Recognizing Prompt Creep
Before going further, here’s a self-diagnostic. If your prompts have any of these, deterministic logic is accumulating where it shouldn’t be:
- Emphasis as error handling. CAPS, bold, “IMPORTANT,” “MUST,” “NEVER.” These are retry logic for prose. If a step needs emphasis to be reliable, it needs to be code.
- Precondition tables. If you’re writing a table of conditions and corresponding behaviours in a prompt, you’ve written a switch statement in markdown.
- Before/after validation patterns. “Run X, capture the output, do work, run X again, compare.” That’s a test harness, not a reasoning task.

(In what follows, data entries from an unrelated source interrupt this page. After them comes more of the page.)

(** [validateTool(tool, valCtx)]: the reports it issues.  Reading the
    name of a [null] descriptor throws, and so does a description of the
    input schema that does not convert: both happen before the [try].
    Whatever is thrown from the call of the model on is caught, and the
    tool is passed over. *)
Definition validateTool (llm : LLM) (now : Z) (aktoApiToken : string)
  (tool : json) (valCtx : ValidationContext) : outcome (list report) :=
  bind (get tool "name") (fun toolName =>
    if negb (truthy_opt toolName) then Ret []
    else
      let toolDescription := or_empty (get_opt (Some tool) "description") in
      bind (extractInputSchema tool) (fun toolInputSchema =>
        Ret (try_catch
               (bind (validateMCPComponent llm tool (default JNull toolName)
                        toolDescription toolInputSchema)
                  (fun validationResp =>
                     bind (get validationResp "isMalicious") (fun isMalicious =>
                       bind (ToString_opt isMalicious) (fun _ =>
                         bind (get validationResp "toolNameDescriptionMatchScore")
                           (fun matching =>
                              bind (ToString_opt matching) (fun _ =>
                                bind (exceedsThreshold validationResp) (fun over =>
                                  if over then
                                    bind (reportToolThreat now aktoApiToken tool
                                            validationResp valCtx)
                                      (fun issued => Ret [issued])
                                  else Ret [])))))))
               (fun _ => [])))).

End WithRuntime.
End McpMetadataValidator.

(* ================================================================== *)
(** * A reference runtime

    An executable instance of [JsRuntime], used to run the validators on
    concrete payloads: decimal/binary64 conversion with round-to-nearest-even,
    shortest round-trip number printing, a JSON reader and writer, and a
    reader for the regular-expression fragment of [RegExp.node].  Escapes
    above code 255 and pattern syntax outside the fragment are refused, and
    the members of an object are kept in document order, which is the
    order of enumeration unless a key is an array index. *)
(* ================================================================== *)

Module Reference.
Import Js RegExp.
Local Open Scope Z_scope.

(** ** Decimal to binary64 *)

(** The double nearest to [m * 10 ^ e10], ties to even. *)
Definition of_decimal (neg : bool) (m e10 : Z) : float :=
  if m <=? 0 then (if neg then PrimFloat.neg_zero else PrimFloat.zero)
  else
    let num := if 0 <=? e10 then m * 10 ^ e10 else m in
    let den := if 0 <=? e10 then 1 else 10 ^ (- e10) in
    let quotient e :=
      if e <? 0 then (num * 2 ^ (- e)) / den else num / (den * 2 ^ e) in
    let e0 := Z.log2 num - Z.log2 den - 53 in
    let e1 := if 2 ^ 53 <=? quotient e0 then e0 + 1 else e0 in
    let e := Z.max e1 (-1074) in
    let n := if e <? 0 then num * 2 ^ (- e) else num in
    let d := if e <? 0 then den else den * 2 ^ e in
    let q := n / d in
    let r := n mod d in
    let q' := if (d <? 2 * r) || ((d =? 2 * r) && Z.odd q) then q + 1 else q in
    let f := Z.ldexp (PrimFloat.of_uint63 (Uint63.of_Z q')) e in
    if neg then PrimFloat.opp f else f.

Fixpoint read_decimal_digits (s : string) (acc count : Z) : Z * Z * string :=
  match s with
  | String c s' =>
      if is_digit c
      then read_decimal_digits s' (acc * 10 + (Z.of_N (code c) - 48)) (count + 1)
      else (acc, count, s)
  | EmptyString => (acc, count, s)
  end.

(** A number literal at the head of [s]: sign, digits, optional fraction
    and exponent.  The answer is the value and what follows. *)
Definition read_number (s : string) : option (float * string) :=
  let '(neg, s) := match s with
                   | String "-" s' => (true, s')
                   | _ => (false, s)
                   end in
  let '(int, nint, s) := read_decimal_digits s 0 0 in
  if nint =? 0 then None
  else
    let '(m, nfrac, s) :=
      match s with
      | String "." s' =>
          let '(m, n, s'') := read_decimal_digits s' int 0 in
          if n =? 0 then (int, -1, s) else (m, n, s'')
      | _ => (int, 0, s)
      end in
    if nfrac <? 0 then None
    else
      let '(ex, ok, s) :=
        match s with
        | String x s' =>
            if Ascii.eqb x "e" || Ascii.eqb x "E" then
              let '(sign, s'') := match s' with
                                  | String "-" t => (-1, t)
                                  | String "+" t => (1, t)
                                  | _ => (1, s')
                                  end in
              let '(v, n, rest) := read_decimal_digits s'' 0 0 in
              if n =? 0 then (0, false, s) else (sign * v, true, rest)
            else (0, true, s)
        | EmptyString => (0, true, s)
        end in
      if ok then Some (of_decimal neg m (ex - nfrac), s) else None.

(** [Number(s)] for decimal literals. *)
Definition StringToNumber (s : string) : float :=
  let t := trim s in
  match t with
  | EmptyString => PrimFloat.zero
  | String "+" t' =>
      match read_number t' with
      | Some (x, EmptyString) => x
      | _ => PrimFloat.nan
      end
  | _ =>
      match read_number t with
      | Some (x, EmptyString) => x
      | _ => PrimFloat.nan
      end
  end.

(** ** Binary64 to decimal: the shortest digits that read back *)

Definition ge_pow10 (num den p : Z) : bool :=
  if 0 <=? p then 10 ^ p * den <=? num else den <=? num * 10 ^ (- p).

Fixpoint adjust_log10 (fuel : nat) (num den p : Z) : Z :=
  match fuel with
  | O => p
  | S fuel' =>
      if ge_pow10 num den (p + 1) then adjust_log10 fuel' num den (p + 1)
      else if ge_pow10 num den p then p
      else adjust_log10 fuel' num den (p - 1)
  end.

Definition repeat_char (c : ascii) (n : Z) : string :=
  Z.iter n (String c) EmptyString.

Definition pad_digits (d n : Z) : string :=
  let ds := Z_toString d in
  repeat_char "0" (n - Z.of_nat (String.length ds)) +:+ ds.

Fixpoint strip_zeros_rev (s : string) : string :=
  match s with
  | String "0" s' => strip_zeros_rev s'
  | _ => s
  end.

(** Candidates with [n] digits for the positive value [num/den] whose
    leading digit has weight [10 ^ p]: the floor and the ceiling of the
    scaled value, the nearer first. *)
Definition candidates (num den p n : Z) : list (Z * Z) :=
  let sc := n - 1 - p in
  let a := if 0 <=? sc then num * 10 ^ sc else num in
  let b := if 0 <=? sc then den else den * 10 ^ (- sc) in
  let lo := a / b in
  let r := a mod b in
  let hi := lo + 1 in
  let norm d := if d =? 10 ^ n then (10 ^ (n - 1), p + 1) else (d, p) in
  if 2 * r <=? b then [norm lo; norm hi] else [norm hi; norm lo].

Fixpoint shortest (fuel : nat) (x : float) (num den p n : Z) : Z * Z * Z :=
  match fuel with
  | O => (0, p, n)
  | S fuel' =>
      match filter (fun c => PrimFloat.eqb (of_decimal false (fst c) (snd c - n + 1)) x)
              (candidates num den p n) with
      | c :: _ => (fst c, snd c, n)
      | [] => shortest fuel' x num den p (n + 1)
      end
  end.

Definition format_digits (d p n : Z) : string :=
  let all := pad_digits d n in
  let ds := rev (strip_zeros_rev (rev all)) in
  let ds := match ds with EmptyString => "0"%string | _ => ds end in
  let n := Z.of_nat (String.length ds) in
  let k := p + 1 in
  if (n <=? k) && (k <=? 21) then ds +:+ repeat_char "0" (k - n)
  else if (0 <? k) && (k <=? 21) then
    take (Z.to_nat k) ds +:+ "." +:+ drop (Z.to_nat k) ds
  else if (-6 <? k) && (k <=? 0) then "0." +:+ repeat_char "0" (- k) +:+ ds
  else
    let ex := k - 1 in
    let exs := (if ex <? 0 then "-" else "+") +:+ Z_toString (Z.abs ex) in
    if n =? 1 then ds +:+ "e" +:+ exs
    else take 1 ds +:+ "." +:+ drop 1 ds +:+ "e" +:+ exs.

(** [String(x)] *)
Definition Number_toString (x : float) : string :=
  match Prim2SF x with
  | S754_nan => "NaN"
  | S754_zero _ => "0"
  | S754_infinity false => "Infinity"
  | S754_infinity true => "-Infinity"
  | S754_finite s m e =>
      let num := if 0 <=? e then Zpos m * 2 ^ e else Zpos m in
      let den := if 0 <=? e then 1 else 2 ^ (- e) in
      let p0 := ((Z.log2 num - Z.log2 den) * 30103) / 100000 in
      let p := adjust_log10 4 num den p0 in
      let '(d, p', n) := shortest 17 (PrimFloat.abs x) num den p 1 in
      (if s then "-" else EmptyString) +:+ format_digits d p' n
  end.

- Loops described in words. “For each entry in the diff, apply the following…” If the iteration is over structured data, the loop should be in code.
- Explicit ordering constraints. “Do step 1 BEFORE step 2.” The need to enforce ordering through emphasis means the execution model doesn’t guarantee it.
The Seduction
Prompt creep is seductive because it has no activation energy. Writing prose is faster than writing code. There’s no type system to satisfy, no tests to write, no build step. The feedback loop is immediate: describe what you want, watch the agent do it, ship.

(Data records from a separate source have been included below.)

(** * OptionsListUtils: a shallow embedding of src/libs/OptionsListUtils.js

    The module builds the option lists shown by the chat sidebar, the search
    page and the new-chat and invite pickers.  The embedding follows the
    JavaScript source function by function and keeps its names.

    Modelling conventions.
    - A JavaScript string is a [string] (a sequence of 8-bit characters);
      [toLowerCase], [trim] and the case-insensitive regular expression act
      on the ASCII letters and the ASCII white space.
    - A plain object used as a dictionary is a [gmap] when only lookups
      matter, and the list of its own properties, in the order in which
      the object lists them (array indices first), when the code iterates
      over it.  An assignment to the name [__proto__] creates no property.
      A read finds the properties of the object's own: the names that
      [Object.prototype] provides ([Js.inheritedName]) are left out by the
      properties that depend on what such a read returns.
    - [null] and [undefined] are [None].
    - A property read on [undefined] throws: functions that can reach one
      return in the error monad [Res].
    - Numbers (timestamps, amounts, identifiers) are integers of [Z]. *)

From Stdlib Require Import ZArith List Bool Ascii String Lia.
From Stdlib Require Import Sorting.Sorted Sorting.Permutation DecimalString.
From stdpp Require Import gmap strings list.

Local Open Scope Z_scope.

(** ** Errors *)

Inductive JsError : Type :=
  | TypeError (reading : string).

Inductive Res (A : Type) : Type :=
  | OK (a : A)
  | Throw (e : JsError).

Arguments OK {A} a.
Arguments Throw {A} e.

Definition bind {A B : Type} (r : Res A) (k : A -> Res B) : Res B :=
  match r with
  | OK a => k a
  | Throw e => Throw e
  end.

Notation "'let*' x ':=' r 'in' k" := (bind r (fun x => k))
  (at level 10, x pattern, r at level 100, k at level 200).

(** [mapM f l] runs [f] on the elements from left to right and stops at the
    first exception, like [_.map] with a callback that throws. *)
Fixpoint mapM {A B : Type} (f : A -> Res B) (l : list A) : Res (list B) :=
  match l with
  | [] => OK []
  | x :: rest =>
      let* y := f x in
      let* ys := mapM f rest in
      OK (y :: ys)
  end.

(** ** Strings *)

Module Js.

Definition lowerChar (c : ascii) : ascii :=
  let n := N_of_ascii c in
  if ((65 <=? n) && (n <=? 90))%N then ascii_of_N (n + 32) else c.

(** [s.toLowerCase()] *)
Fixpoint toLowerCase (s : string) : string :=
  match s with
  | EmptyString => EmptyString
  | String c rest => String (lowerChar c) (toLowerCase rest)
  end.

And for a while, it genuinely is the right trade-off. When you’re exploring a workflow, when the steps might change tomorrow, when you’re not sure which decisions are actually deterministic yet, encoding it as instructions for an LLM is a reasonable way to prototype.
The problem is that prototypes have a way of becoming permanent, and prompt creep has no natural stopping point. Each new instruction is cheap to add and works in isolation. The failure mode isn’t a crash. It’s a gradual, silent degradation in reliability as the prompt accumulates more procedural logic than the model can faithfully track.

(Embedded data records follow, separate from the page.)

(** [s.split(".")] *)
Fixpoint split_dot (s : string) : list string :=
  match s with
  | EmptyString => [EmptyString]
  | String c s' =>
      if Ascii.eqb c "." then EmptyString :: split_dot s'
      else match split_dot s' with
           | [] => [String c EmptyString]
           | w :: ws => String c w :: ws
           end
  end.

(** [x.split(".")[-1]] *)
Definition split_dot_last (x : pyobj) : result pyobj :=
  match x with
  | PyStr s => mret (PyStr (List.last (split_dot s) EmptyString))
  | _ => raise (AttributeError "object has no attribute 'split'")
  end.

(** [hooks.extend]: the attribute exists on lists only. *)
Definition py_extend_attr (hooks : pyobj) : result (list pyobj) :=
  match hooks with
  | PyList xs => mret xs
  | _ => raise (AttributeError "object has no attribute 'extend'")
  end.

(** [assert cond, msg] *)
Definition py_assert (cond : bool) (msg : string) : result unit :=
  if cond then mret tt else raise (AssertionError msg).

(** ** Constants and collaborators that live outside this file *)

(** [njunmt.utils.global_names.GlobalNames]: the four constants used here. *)
Record GlobalNamesT : Type := mkGlobalNames {
  DISPLAY_KEY_COLLECTION_NAME : string;
  DISPLAY_VALUE_COLLECTION_NAME : string;
  TRAIN_LOSS_KEY_NAME : string;
  ENSEMBLE_VARNAME_PREFIX : string
}.

Record Dataset : Type := mkDataset {
  vocab_source : pyobj;
  vocab_target : pyobj;
  input_fields : pyobj
}.

Record Collaborators : Type := mkCollaborators {
  (** [eval(model)(params=, mode=, vocab_source=, vocab_target=, name=,
      verbose=)]: the resolution of the class and its call, taken together.
      The callers look ["model_params"] up before it; in Python the lookup
      falls between [eval] and the call, which shows only in which error
      is reported when both the lookup and [eval] fail. *)
  new_model : pyobj -> pyobj -> string -> pyobj -> pyobj -> pyobj -> bool ->
              result pyobj;
  (** [with tf.variable_scope("", reuse=reuse): model.build(input_fields)] *)
  model_build : pyobj -> pyobj -> pyobj -> result pyobj;
  (** [optimize(loss, optimizer_params)] *)
  optimize : pyobj -> pyobj -> result pyobj;
  (** [build_hooks(model_configs, distributed_mode=, is_chief=)] *)
  build_hooks : pyobj -> bool -> bool -> result pyobj;
  (** [build_eval_metrics(model_configs, dataset, is_cheif=, model_name=)] *)
  build_eval_metrics : pyobj -> Dataset -> bool -> pyobj -> result pyobj;
  (** [tf.contrib.framework.list_variables(model_dir)]: (name, shape) pairs *)
  list_variables : string -> result (list (string * pyobj));
  (** [tf.contrib.framework.load_variable(model_dir, var_name)] *)
  load_variable : string -> string -> result pyobj;
  (** [var.shape] of a loaded array *)
  ndarray_shape : pyobj -> pyobj;
  (** [ModelConfigs.load(model_dir)] *)
  ModelConfigs_load : string -> result pyobj;
  (** [EnsembleModel(weight_scheme=, inference_options=).build(input_fields=,
      base_models=, vocab_target=)] under [tf.variable_scope("", reuse=True)] *)
  EnsembleModel_build : pyobj -> pyobj -> pyobj -> list pyobj -> pyobj ->
                        result pyobj
}.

The Illusion of Robustness
A useful frame here comes from Sinha et al.’s Long-Horizon Execution in LLMs (2025). They isolate execution from reasoning by giving models the plan explicitly the model doesn’t have to figure out what to do, only carry it out - and measure how reliably they follow through. The result is a clean exponential: small drops in per-step accuracy compound into a cliff in task length. A model that’s 99% reliable per step doesn’t gracefully degrade as steps accumulate; it falls off.
They also identify a self-conditioning effect: once a model has made a mistake earlier in the context, it becomes more likely to make further mistakes. Errors don’t just accumulate, they accelerate. The prompt that worked at five steps doesn’t degrade smoothly to “mostly works” at fifteen. It degrades to “works until it doesn’t, then keeps not working.”
A related result from The Illusion of Procedural Reasoning (2025) makes the state-machine analogy literal: when models are handed an explicit finite state machine and asked to execute it step by step, they degrade systematically as branching and horizon grow, even though no reasoning is required. Larger models help locally but stay brittle globally.
The subtle part is that these failures look like reasoning errors, not system errors. The agent doesn’t throw an exception. It skips a validation step, conflates two branches, or applies a rule from paragraph 12 when it should have applied the one from paragraph 8. You debug it like a logic problem, but the real issue is architectural: you asked a statistical model to be a state machine, and gave it the state machine in prose.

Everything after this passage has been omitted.